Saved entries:
(** The members that are added, up to the first file that cannot be opened. *)
Fixpoint add_all (unreadable : path → bool) (t : tree) (entries : list (path * str)) : archive * bool :=
  match entries with
  | [] => ([], true)
  | (src, arc) :: rest =>
      match (if unreadable src then None else t !! src) with
      | Some c => let '(l, ok) := add_all unreadable t rest in ((arc, c) :: l, ok)
      | None => ([], false)
      end
  end.

Definition backup_name (n : str) : bool := _fnmatch n "plenith-state-*.tgz"%py.

(** [all_backups[:excess]]. *)
Definition retired (keep : nat) (out : gmap str archive) : list str :=
  let all := List.filter backup_name (sorted_keys out) in take (length all - keep) all.

(** [stuck] are the archives that cannot be removed. *)
Definition retire (stuck : str → bool) (keep : option nat) (out : gmap str archive) : gmap str archive :=
  match keep with
  | Some (S _ as k) => foldl (λ out n, if stuck n then out else delete n out) out (retired k out)
  | _ => out
  end.

(** The name of the archive and the archives of the output directory. *)
Definition backup (w : setting) (deployment_id : option str) (dry_run : bool) (keep : option nat) (stuck : str → bool)
    (t : tree) (out : gmap str archive) : exc str * gmap str archive :=
  let entries := _gather (root w) t in
  match entries with
  | [] => (Raise (ValueError "nothing to back up"%py), out)
  | _ =>
      let manifest := _manifest (unreadable w) t entries in
      let sig := _summary_signature manifest in
      let name := "plenith-state-"%py ++ stamp_name w ++ "-"%py ++ sig ++ ".tgz"%py in
      if dry_run then (Ok name, out)
      else
        let '(members, ok) := add_all (unreadable w) t entries in
        let out := <[name := manifest_member (meta w deployment_id (length entries) sig manifest) :: members]> out in
        if ok then (Ok name, retire stuck keep out) else (Raise (OSError "open"%py), out)
  end.

(** ** The restore *)

(** [getmember]: the last occurrence of the name. *)
Definition getmember (name : str) (a : archive) : option content :=
  snd <$> find (λ m, bool_decide (m.1 = rstrip_char SLASH name)) (rev a).

(** Slicing works on strings and lists. *)
Definition sliceable (v : pyval) : bool := match v with VStr _ | VList _ => true | _ => false end.

Definition digest_is (want : pyval) (c : content) : bool :=
  match want with VStr h => bool_decide (h = sha (data c)) | _ => false end.

Definition mismatch (a : archive) (kv : str * pyval) : bool :=
  match getmember kv.1 a with Some c => negb (digest_is kv.2 c) | None => true end.

(** [_verify_hashes], over the entries of the manifest. *)
Definition _verify_hashes (a : archive) (files : list (str * pyval)) : list (str * pyval) := List.filter (mismatch a) files.

Definition list_backups (out : gmap str archive) : list str := List.filter backup_name (sorted_keys out).

(** [_resolve_backup] for archives of the output directory. *)
Definition _resolve_backup (spec : str) (out : gmap str archive) : option archive :=
  if decide (spec = "latest"%py) then n ← last (list_backups out); out !! n else out !! spec.

(** [Path(name).parts] of a relative name. *)
Definition parts (name : str) : path :=
  List.filter (λ c, negb (bool_decide (c = [])) && negb (bool_decide (c = DOTS))) (split_on SLASH name).

Definition traverses (name : str) : bool := startswith name [SLASH] || bool_decide (DOTDOT ∈ parts name).

(** A file cannot be written over a directory nor below a file. *)
Definition blocked (p : path) (t : tree) : bool :=
  existsb (λ q, strictly_under q p || strictly_under p q) (map fst (map_to_list t)).

Definition extract_one (root : path) (st : exc unit * tree) (m : str * content) : exc unit * tree :=
  match st.1 with
  | Raise _ => st
  | Ok _ =>
      let p := root ++ parts m.1 in
      if bool_decide (p = root) || blocked p st.2 then (Raise (OSError "open"%py), st.2) else (Ok tt, <[p := m.2]> st.2)
  end.
Definition extractall (root : path) (members : archive) (t : tree) : exc unit * tree :=
  foldl (extract_one root) (Ok tt, t) members.

Definition members_of (a : archive) : archive := List.filter (λ m, negb (bool_decide (m.1 = MANIFEST))) a.

Definition other_deployment (target : str) (dep : pyval) : bool :=
  truthy (VStr target) && truthy dep && negb (match dep with VStr d => bool_decide (d = target) | _ => false end).

(** The exit status, or the exception that ends the command, and the tree. *)
Definition restore (a : archive) (root : path) (dry_run force : bool) (expected_deployment_id environ : option str)
    (t : tree) : exc Z * tree :=
  match c ← getmember MANIFEST a; loads c with
  | None => (Ok 6%Z, t)
  | Some (VDict m) =>
      let bk_dep := default (VStr []) (assoc_get "deployment_id"%py m) in
      let target_dep := str_or expected_deployment_id (default [] environ) in
      if other_deployment target_dep bk_dep && negb force then (Ok 3%Z, t)
      else
        match (let v := default VNone (assoc_get "files"%py m) in if truthy v then v else VDict []) with
        | VDict files =>
            match _verify_hashes a files with
            | (_ :: _) as bad =>
                if forallb (λ kv, sliceable kv.2) (take 10 bad) then (Ok 4%Z, t) else (Raise (TypeError "slice"%py), t)
            | [] =>
                if dry_run then (Ok 0%Z, t)
                else if existsb (λ m, traverses m.1) (members_of a) then (Ok 5%Z, t)
                else match extractall root (members_of a) t with
                     | (Ok _, t') => (Ok 0%Z, t')
                     | (Raise e, t') => (Raise e, t')
                     end
            end
        | _ => (Raise AttributeError, t)
        end
  | Some _ => (Raise AttributeError, t)
  end.

(** ** Facts about names and paths *)

Lemma split_on_good (p : path) : Forall good_comp p → p ≠ [] → split_on SLASH (join [SLASH] p) = p.
Proof. exact (join_good_no_slash_comps p). Qed.

Lemma parts_join (p : path) : Forall good_comp p → p ≠ [] → parts (join [SLASH] p) = p.
Proof.
  intros H Hn. unfold parts. rewrite split_on_good by done. clear Hn. induction H as [|c p Hc _ IH]; [done|].
  cbn [List.filter]. rewrite IH. destruct Hc as (H1 & H2 & _ & _). by rewrite !bool_decide_false by done.
Qed.

Lemma good_comp_last (p : path) : Forall good_comp p → p ≠ [] → ∃ s c, join [SLASH] p = s ++ [c] ∧ c ≠ SLASH.
Proof.
  intros H (p' & c & ->)%exists_last. apply Forall_app in H as [_ [(Hn & _ & _ & Hs) _]%Forall_cons].
  destruct (join_last_suffix [SLASH] p' c) as [pre ->]. destruct (exists_last Hn) as (s & x & ->).
  exists (pre ++ s), x. rewrite app_assoc. split; [done|]. intros ->. set_solver.
Qed.

Lemma rstrip_good (p : path) : Forall good_comp p → p ≠ [] → rstrip_char SLASH (join [SLASH] p) = join [SLASH] p.
Proof.
  intros H Hn. destruct (good_comp_last p H Hn) as (s & c & -> & Hc). unfold rstrip_char, rstrip_by.
  rewrite rev_app_distr. cbn [rev app lstrip_by]. apply N.eqb_neq in Hc. rewrite N.eqb_sym in Hc. rewrite Hc.
  cbn [rev]. by rewrite rev_involutive.
Qed.

Lemma traverses_good (p : path) : Forall good_comp p → p ≠ [] → traverses (join [SLASH] p) = false.
Proof.
  intros H Hn. unfold traverses. rewrite join_good_head, parts_join by done. apply bool_decide_eq_false.
  intros Hd. rewrite Forall_forall in H. by destruct (H _ Hd) as (_ & _ & ? & _).
Qed.

Lemma strictly_under_spec src p : strictly_under src p = true ↔ src `prefix_of` p ∧ p ≠ src.
Proof. unfold strictly_under. by rewrite andb_true_iff, negb_true_iff, bool_decide_eq_true, bool_decide_eq_false. Qed.

Lemma strictly_under_app r p q : strictly_under (r ++ p) (r ++ q) = strictly_under p q.
Proof.
  apply eq_true_iff_eq. rewrite !strictly_under_spec. split; intros [[k Hk] Hne]; (split; [exists k|intros E; apply Hne]).
  - rewrite <- app_assoc in Hk. by apply app_inv_head in Hk.
  - by rewrite E.
  - by rewrite Hk, app_assoc.
  - by apply app_inv_head in E.
Qed.

Lemma in_dom (t : tree) p : In p (map fst (map_to_list t)) ↔ is_Some (t !! p).
Proof.
  rewrite in_map_iff. split.
  - intros ([q c] & <- & Hin%list_elem_of_In%elem_of_map_to_list). by exists c.
  - intros [c Hc]. exists (p, c). split; [done|]. by apply list_elem_of_In, elem_of_map_to_list.
Qed.

Lemma blocked_spec p t : blocked p t = false ↔ ∀ q, is_Some (t !! q) → strictly_under q p = false ∧ strictly_under p q = false.
Proof.
  unfold blocked. rewrite <- not_true_iff_false, existsb_exists. split.
  - intros H q Hq. apply in_dom in Hq. split; apply not_true_iff_false; intros E; apply H; exists q; (split; [done|]); rewrite E; [done|apply orb_true_r].
  - intros H (q & Hq%in_dom & E%orb_true_iff). destruct (H q Hq) as [E1 E2]. destruct E as [E|E]; congruence.
Qed.

(** ** What is gathered *)

(** Names are names, and no file lies under a file. *)
Record wf_tree (root : path) (t : tree) : Prop := {
  wf_names p : is_Some (t !! (root ++ p)) → Forall good_comp p;
  wf_leaves p q : is_Some (t !! p) → is_Some (t !! q) → strictly_under p q = false
}.

(** The files a backup of [root] holds. *)
Definition backed_up (root : path) (t : tree) (p : path) : Prop :=
  is_Some (t !! p) ∧ _should_include p = true ∧ ∃ rel, rel ∈ _INCLUDE ∧ (root ++ split_on SLASH rel) `prefix_of` p.

Definition include_ok (rel : str) : Prop :=
  Forall good_comp (split_on SLASH rel) ∧ split_on SLASH rel ≠ [] ∧ Forall (λ c, c ≠ MANIFEST) (split_on SLASH rel).
#[export] Instance include_ok_dec rel : Decision (include_ok rel).
Proof. unfold include_ok. apply _. Defined.

Lemma includes_ok : Forall include_ok _INCLUDE.
Proof. apply (bool_decide_unpack _). vm_compute. exact I. Qed.

Lemma include_facts rel : rel ∈ _INCLUDE → include_ok rel.
Proof. pose proof includes_ok as H. rewrite Forall_forall in H. apply H. Qed.

Lemma files_under_elem src t p : p ∈ files_under src t ↔ is_Some (t !! p) ∧ strictly_under src p = true.
Proof. unfold files_under. rewrite merge_sort_Permutation, list_elem_of_In, filter_In, in_dom. done. Qed.

Lemma elem_of_map_in {A B} (f : A → B) l y : y ∈ map f l ↔ ∃ x, y = f x ∧ x ∈ l.
Proof. by rewrite list_elem_of_fmap. Qed.

(** The entries are the files backed up, under their paths relative to the root. *)
Lemma gather_elem root t src arc : wf_tree root t →
  (src, arc) ∈ _gather root t ↔ backed_up root t src ∧ ∃ rel, src = root ++ rel ∧ arc = join [SLASH] rel.
Proof.
  intros Hwf. unfold _gather. rewrite list_elem_of_In, in_flat_map. setoid_rewrite <- list_elem_of_In. unfold gather_one. split.
  - intros (rel & Hrel & Hin). destruct (include_facts rel Hrel) as (Hg & Hn & _). case_bool_decide as Hf.
    + destruct (_should_include _) eqn:Ei; [|by apply elem_of_nil in Hin]. apply list_elem_of_singleton in Hin. injection Hin as -> ->.
      split; [split; [done|split; [done|by exists rel]]|]. exists (split_on SLASH rel). by rewrite join_split_on.
    + apply elem_of_map_in in Hin as (p & [= -> ->] & Hp). rewrite list_elem_of_In, filter_In, <- list_elem_of_In, files_under_elem in Hp.
      destruct Hp as [[Hs [[k ->] _]%strictly_under_spec] Hi]. split; [split; [done|split; [done|]]; exists rel; by split; [|eexists]|].
      exists (split_on SLASH rel ++ k). rewrite app_assoc. split; [done|]. by rewrite <- app_assoc, drop_app_length.
  - intros [(Hs & Hi & rel & Hrel & [k Hk]) (q & -> & ->)]. exists rel. split; [done|].
    rewrite <- app_assoc in Hk. apply app_inv_head in Hk as ->. case_bool_decide as Hf.
    + assert (k = []) as ->.
      { destruct k as [|x k]; [done|]. pose proof (wf_leaves _ _ Hwf _ _ Hf Hs) as E. rewrite strictly_under_app in E.
        exfalso. assert (strictly_under (split_on SLASH rel) (split_on SLASH rel ++ x :: k) = true) as E2; [|by rewrite E in E2].
        apply strictly_under_spec. split; [by eexists|]. intros E'. apply (f_equal length) in E'. rewrite length_app in E'. cbn in E'. lia. }
      rewrite app_nil_r in *. rewrite Hi. apply list_elem_of_singleton. by rewrite join_split_on.
    + apply elem_of_map_in. exists (root ++ split_on SLASH rel ++ k). rewrite drop_app_length. split; [done|].
      rewrite list_elem_of_In, filter_In, <- list_elem_of_In, files_under_elem. split; [|done]. split; [done|].
      apply strictly_under_spec. split; [rewrite app_assoc; by eexists|]. intros E. by rewrite <- E in Hf.
Qed.

(** What is known of an entry's name. *)
Lemma gather_name root t src arc : wf_tree root t → (src, arc) ∈ _gather root t →
  Forall good_comp (parts arc) ∧ parts arc ≠ [] ∧ arc = join [SLASH] (parts arc) ∧ src = root ++ parts arc ∧ arc ≠ MANIFEST.
Proof.
  intros Hwf Hin. apply (gather_elem root t src arc Hwf) in Hin as [(Hs & _ & r & Hr & [k Hk]) (rel & -> & ->)].
  rewrite <- app_assoc in Hk. apply app_inv_head in Hk as ->. destruct (include_facts r Hr) as (_ & Hn & Hm).
  pose proof (wf_names _ _ Hwf _ Hs) as Hg. assert (split_on SLASH r ++ k ≠ []) as Hne by (by destruct (split_on SLASH r)).
  rewrite parts_join by done. repeat (split; [done|]). intros E. apply (f_equal (split_on SLASH)) in E.
  rewrite split_on_good in E by done. change (split_on SLASH MANIFEST) with [MANIFEST] in E.
  destruct (split_on SLASH r) as [|c cs]; [done|]. injection E as -> _. by apply Forall_cons in Hm as [? _].
Qed.

(** ** Extraction *)

Lemma blocked_insert p q c t : blocked p t = false → strictly_under q p = false → strictly_under p q = false →
  blocked p (<[q := c]> t) = false.
Proof.
  rewrite !blocked_spec. intros H H1 H2 x Hx. destruct (decide (x = q)) as [->|]; [done|].
  rewrite lookup_insert_ne in Hx by done. by apply H.
Qed.

Lemma extract_raised root members e t : foldl (extract_one root) (Raise e, t) members = (Raise e, t).
Proof. induction members as [|m members IH]; [done|]. exact IH. Qed.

§ **PROBLEM STATEMENT**
Each line of the records above, from the first through the one containing "let entries := _gather (root w) t in", is to be retyped exactly; no other line belongs.

§ **THE ANSWER**
(** The members that are added, up to the first file that cannot be opened. *)
Fixpoint add_all (unreadable : path → bool) (t : tree) (entries : list (path * str)) : archive * bool :=
  match entries with
  | [] => ([], true)
  | (src, arc) :: rest =>
      match (if unreadable src then None else t !! src) with
      | Some c => let '(l, ok) := add_all unreadable t rest in ((arc, c) :: l, ok)
      | None => ([], false)
      end
  end.

Definition backup_name (n : str) : bool := _fnmatch n "plenith-state-*.tgz"%py.

(** [all_backups[:excess]]. *)
Definition retired (keep : nat) (out : gmap str archive) : list str :=
  let all := List.filter backup_name (sorted_keys out) in take (length all - keep) all.

(** [stuck] are the archives that cannot be removed. *)
Definition retire (stuck : str → bool) (keep : option nat) (out : gmap str archive) : gmap str archive :=
  match keep with
  | Some (S _ as k) => foldl (λ out n, if stuck n then out else delete n out) out (retired k out)
  | _ => out
  end.

(** The name of the archive and the archives of the output directory. *)
Definition backup (w : setting) (deployment_id : option str) (dry_run : bool) (keep : option nat) (stuck : str → bool)
    (t : tree) (out : gmap str archive) : exc str * gmap str archive :=
  let entries := _gather (root w) t in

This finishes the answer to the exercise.